--- Working data Enclosed Below ---
(* ===== verification/S0fsFaults.v ===== *)
(** * s0fs: what the log does not survive

    [S0fsRecovery] shows that a log that is whole and in step with the saved head
    opens again.  This file proves what happens at the three places where the engine
    leaves the two out of step: a crash between saving the state and emptying the
    log, an operation that fails after its record was appended, and a torn append.
    It also has the exact round trip of [Close] and [Open] and the reuse of numbers. *)

From stdpp Require Import base gmap strings list fin_maps numbers sorting.
From Stdlib Require Import Strings.Byte.
From S2P Require Import Prelude GoStd S0fsTypes S0fsCore S0fsEngine S0fsInv S0fsSafety S0fsRecovery.

Local Open Scope Z_scope.

Section faults.
Context `{CR : ColdReader}.

(** [Open] up to the replay, on a disk with a saved head. *)
Lemma Open_head env volID walPath latest d h r rs :
  volID <> "" -> walPath <> "" -> d_head d = Some h -> latest <> Some Panic ->
  readWAL (d_wal d) = Ok (r :: rs) ->
  exists m, Open env volID walPath latest d = open_with env volID h (r :: rs) m d.
Proof.
  intros Hv Hp Hh Hl Hr. unfold Open, loadCurrentState. rewrite !decide_False, Hr, Hh by done.
  unfold choose_state. destruct latest as [[[st m]|e|]|]; simpl; eauto. done.
Qed.

(** The record of a creation finds its name taken by its own first run. *)
Lemma replay_create_again h r rs :
  wf h -> r_Op r = OpCreate -> r_Inode r <> 0 -> r_Parent r <> 0 -> r_Name r <> "" ->
  is_Some (dir_of (Children h) (r_Parent r) !! r_Name r) ->
  (replay (r :: rs) h).1 = Err (ErrReplay (r_Seq r) ErrExists).
Proof.
  intros W Hop Hi Hp Hn [j Hj]. simpl. unfold bind, replay_one, apply. rewrite Hop. unfold applyCreate.
  rewrite (proj2 (Z.eqb_neq _ 0) Hi), (proj2 (Z.eqb_neq _ 0) Hp), bool_decide_eq_false_2 by done. simpl.
  unfold bind. rewrite ensureDir_wf by done. assert (Ht : is_Some (Children h !! r_Parent r)).
  { unfold dir_of in Hj. destruct (Children h !! r_Parent r); [done|]. simpl in Hj. by apply lookup_empty_Some in Hj. }
  apply (wf_dirs _ W) in Ht as (d & -> & ->). unfold get. by rewrite Hj.
Qed.

(** A record that fails on the state in memory fails when it is replayed. *)
Lemma content_update_fails rep cur i t f e cur' n :
  sim rep cur -> Nodes cur !! i = Some n -> content_update i t f cur = (Err e, cur') ->
  (content_update i t f rep).1 = Err e.
Proof.
  intros S Hn. unfold content_update. rewrite Hn, (sim_node _ _ _ _ S Hn).
  destruct (is_dir n); [by intros [= <- <-]|].
  destruct (file_content_sim _ _ i S) as (-> & _ & _); [eauto|].
  destruct (file_content rep i) as [c| |]; [|by intros [= <- <-]|done].
  destruct (f c); [done|by intros [= <- <-]|done].
Qed.

Lemma replay_snoc_fails rs r s rep e :
  replay rs s = (Ok tt, rep) -> (apply r rep).1 = Err e ->
  (replay (rs ++ [r]) s).1 = Err (ErrReplay (r_Seq r) e).
Proof.
  revert s. induction rs as [|r0 rs IH]; intros s; simpl.
  - intros [= <-] H. unfold bind, replay_one. by destruct (apply r s) as [[| |] ?]; simplify_eq/=.
  - unfold bind. destruct (replay_one r0 s) as [[[]| |] s1]; [|done..]. apply IH.
Qed.

Lemma open_with_fails env volID st rs m d e :
  (replay rs st).1 = Err e -> open_with env volID st rs m d = Err e.
Proof. unfold open_with. destruct (replay rs st) as [[| |] ?]; simpl; congruence. Qed.

(** ** Claims *)

(** [Close] followed by [Open] is exact: when [Close] of an open engine succeeds,
    the log is empty and [Open] gives the closed engine's state, passed through JSON
    and without unlinked files, sequence number included. *)
Theorem close_open_roundtrip env w w' env' volID walPath latest
    (Hopen : closed (eng w) = false) (Hclose : Close env w = (Ok tt, w'))
    (Hid : volID <> "") (Hpath : walPath <> "") (Hlatest : local_wins latest (disk w')) :
  exists w2, Open env' volID walPath latest (disk w') = Ok w2 /\ disk w2 = disk w' /\
    d_wal (disk w') = [] /\
    core (eng w2) = collectUnlinkedLocked (json_state (core (eng w))).
Proof.
  unfold Close, bind at 1, get in Hclose. rewrite Hopen in Hclose.
  apply persist_reset in Hclose as (w1 & E & [Hwal Hhead] & Hcore). unfold bind, wal_close, modify in E.
  assert (Hd : disk w' = disk w1).
  { simpl in E. destruct (walHandle (eng w1)), (env_close env); try done; by injection E as <-. }
  rewrite Hd in *. rewrite Hcore in Hhead.
  destruct (Open_local 0 env' volID walPath latest (disk w1) [] (json_state (core (eng w))))
    as (w2 & ? & ? & ?); [done|done|done| | | |].
  - by rewrite Hhead.
  - by rewrite Hwal.
  - unfold base. by rewrite Hhead.
  - exists w2. by rewrite Hwal.
Qed.

(** a crash after [persistCurrentStateLocked] and before [wal.reset], the two
    steps of every checkpoint, makes the volume unopenable when the log starts with a
    creation whose name is still in use: [Open] replays the creation on a state that
    already has it and fails with [ErrExists]. *)
Theorem checkpoint_crash_fails env w r rs env' volID walPath latest
    (Hw : world_ok w) (Hsave : env_save env = true)
    (Hwal : readWAL (d_wal (disk w)) = Ok (r :: rs)) (Hop : r_Op r = OpCreate)
    (Hino : r_Inode r <> 0) (Hpar : r_Parent r <> 0) (Hname : r_Name r <> "")
    (Hused : is_Some (dir_of (Children (json_state (core (eng w)))) (r_Parent r) !! r_Name r))
    (Hid : volID <> "") (Hpath : walPath <> "") (Hlatest : latest <> Some Panic) :
  Open env' volID walPath latest (disk (persistCurrentStateLocked env w).2) =
    Err (ErrReplay (r_Seq r) ErrExists).
Proof.
  unfold persistCurrentStateLocked. rewrite Hsave. simpl.
  edestruct (Open_head env' volID walPath latest) as [m ->]; [done..| |].
  - simpl. exact Hwal.
  - apply open_with_fails, replay_create_again; try done. apply wf_json_state, Hw.
Qed.

(** A [Write] that fails after its record reached the log (the old content of a
    cold file cannot be read) leaves a record that fails in the same way at every
    [Open], so the volume no longer opens. *)
Theorem failed_write_poisons t env w inode off payload e w' env' volID walPath latest
    (Hw : durable t w) (Hseq : seq_room w) (Happend : env_append env = AppendOk)
    (Hfail : Write env inode off payload w = (Err e, w'))
    (Hlogged : d_wal (disk w') <> d_wal (disk w))
    (Hid : volID <> "") (Hpath : walPath <> "") (Hlatest : local_wins latest (disk w'))
    (Hnow : d_head (disk w') = None -> env_now env' = t) :
  Open env' volID walPath latest (disk w') = Err (ErrReplay (NextSeq (core (eng w))) e).
Proof.
  destruct Hw as [W (rs & rep & Hrs & Hrep & Wr & S)].
  unfold Write, bind at 1 2, checkOpen in Hfail. destruct (closed (eng w)); [by simplify_eq/=|].
  rewrite (run_core_guard _ _ _ (fileNode_eq _ _)) in Hfail.
  destruct (Nodes (core (eng w)) !! inode) as [n|] eqn:Hn; [|by simplify_eq/=].
  destruct (is_dir n); [by simplify_eq/=|].
  set (r := mkRecord (NextSeq (core (eng w))) OpWrite inode 0 "" 0 "" TypeUnset 0 off payload "" (env_now env)).
  unfold log_apply, bind, newRecord, wal_append in Hfail. simpl in Hfail. fold r in Hfail.
  change (json_record r) with r in Hfail.
  destruct (walHandle (eng w)); [by simplify_eq/=| |by simplify_eq/=]. rewrite Happend in Hfail.
  unfold bind, run_core in Hfail. simpl in Hfail.
  destruct (apply r _) as [[u|e'|] s'] eqn:Ha; simplify_eq/=.
  destruct (Open_base t env' volID walPath latest _ (rs ++ [r]) Hid Hpath Hlatest Hnow) as [m ->].
  { by apply readWAL_snoc. }
  apply open_with_fails. apply (replay_snoc_fails rs r _ rep); [done|].
  unfold apply in *. simpl in Ha |- *. rewrite applyWrite_eq in Ha |- *.
  eapply (content_update_fails _ (set_NextSeq _ (core (eng w)))); [|exact Hn|exact Ha].
  apply sim_seq_up; [done|]. unfold seq_room in Hseq. rewrite u64_small; lia.
Qed.

(** A torn append (a record cut short by a crash or a full disk) makes [Open]
    fail, whatever complete records precede it. *)
Theorem torn_append_fails env d volID walPath latest :
  In Torn (d_wal d) -> volID <> "" -> walPath <> "" ->
  Open env volID walPath latest d = Err ErrDecode.
Proof.
  intros Ht Hv Hp. unfold Open. rewrite !decide_False by done.
  assert (H : readWAL (d_wal d) = Err ErrDecode).
  { induction (d_wal d) as [|[r|] ls IH]; simpl in *; [done| |done].
    destruct Ht as [|Ht]; [done|]. by rewrite IH. }
  by rewrite H.
Qed.

End faults.

(** ** Instances *)

(** A directory [a] in an open engine of a new volume, and its log. *)
Definition demo_record : walRecord := mkRecord 1 OpCreate 2 1 "a" 0 "" TypeDirectory 493 0 [] "" 8.
Definition demo_world : World :=
  mkWorld (mkEngine "vol" HOpen false ((apply (CR := no_cold) demo_record (set_NextSeq 2 (initialState 7))).2)
             1 0 0 true 8)
    (mkDisk [Line demo_record] None ∅).

Lemma demo_world_ok : world_ok demo_world.
Proof. split; [apply wfb_wf; vm_compute; reflexivity|done|]. intros id st H. simpl in H. by apply lookup_empty_Some in H. Qed.

Lemma close_open_roundtrip_witness :
  exists w2, Open (CR := no_cold) (calm 9) "vol" "wal" None (disk (Close (calm 8) demo_world).2) = Ok w2 /\
    core (eng w2) = core (eng demo_world).
Proof.
  edestruct (close_open_roundtrip (CR := no_cold) (calm 8) demo_world (Close (calm 8) demo_world).2
               (calm 9) "vol" "wal" None) as (w2 & H & _ & _ & Hc);
    [reflexivity|vm_compute; reflexivity|done|done|exact I|].
  exists w2. split; [exact H|]. rewrite Hc. vm_compute. reflexivity.
Defined.

Lemma checkpoint_crash_fails_witness :
  Open (CR := no_cold) (calm 9) "vol" "wal" None (disk (persistCurrentStateLocked (calm 8) demo_world).2) =
    Err (ErrReplay 1 ErrExists).
Proof.
  apply (checkpoint_crash_fails (CR := no_cold) (calm 8) demo_world demo_record []);
    [exact demo_world_ok|reflexivity|reflexivity|reflexivity|discriminate|discriminate|discriminate
    |vm_compute; by eexists|discriminate|discriminate|discriminate].
Defined.

(** A saved volume with one file whose bytes are in a segment. *)
Definition cold_state : SnapshotState :=
  mkState 5 3 (<[2 := mkNode 2 TypeFile 420 0 0 1 4 "" 1 1 1]> (Nodes (initialState 7)))
    {[RootInode := {["f" := 2]}]} ∅ {[2 := [mkExtent "seg" 0 4]]} ∅.
Definition cold_world : World :=
  mkWorld (mkEngine "vol" HOpen false cold_state 0 0 0 false 0) (mkDisk [] (Some cold_state) ∅).

Lemma failed_write_poisons_witness :
  exists e, Open (CR := no_cold) (calm 9) "vol" "wal" None
    (disk (Write (CR := no_cold) (calm 8) 2 0 [x61] cold_world).2) = Err (ErrReplay 5 e).
Proof.
  assert (W : wf cold_state) by (apply wfb_wf; vm_compute; reflexivity).
  eexists. eapply (failed_write_poisons (CR := no_cold) 0 (calm 8) cold_world 2 0 [x61]).
  - split; [split; [done|by intros ? [= <-]|]|].
    + intros id st H. simpl in H. by apply lookup_empty_Some in H.
    + exists [], cold_state. split_and!; [done|done|done|apply sim_refl].
  - vm_compute. split; congruence.
  - done.
  - vm_compute. reflexivity.
  - done.
  - done.
  - done.
  - exact I.
  - done.
Defined.

Lemma torn_append_fails_witness :
  Open (CR := no_cold) (calm 9) "vol" "wal" None (mkDisk [Line demo_record; Torn] None ∅) = Err ErrDecode.
Proof. apply (torn_append_fails (CR := no_cold)); [simpl; tauto|done|done]. Defined.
--- End of Enclosed Working data ---
■ Exercise goal ■
Only the lines from the top of the data through the line that contains "From stdpp Require" should be quoted, exactly as they stand.

■ Answer space ■
(* ===== verification/S0fsFaults.v ===== *)
(** * s0fs: what the log does not survive

    [S0fsRecovery] shows that a log that is whole and in step with the saved head
    opens again.  This file proves what happens at the three places where the engine
    leaves the two out of step: a crash between saving the state and emptying the
    log, an operation that fails after its record was appended, and a torn append.
    It also has the exact round trip of [Close] and [Open] and the reuse of numbers. *)

From stdpp Require Import base gmap strings list fin_maps numbers sorting.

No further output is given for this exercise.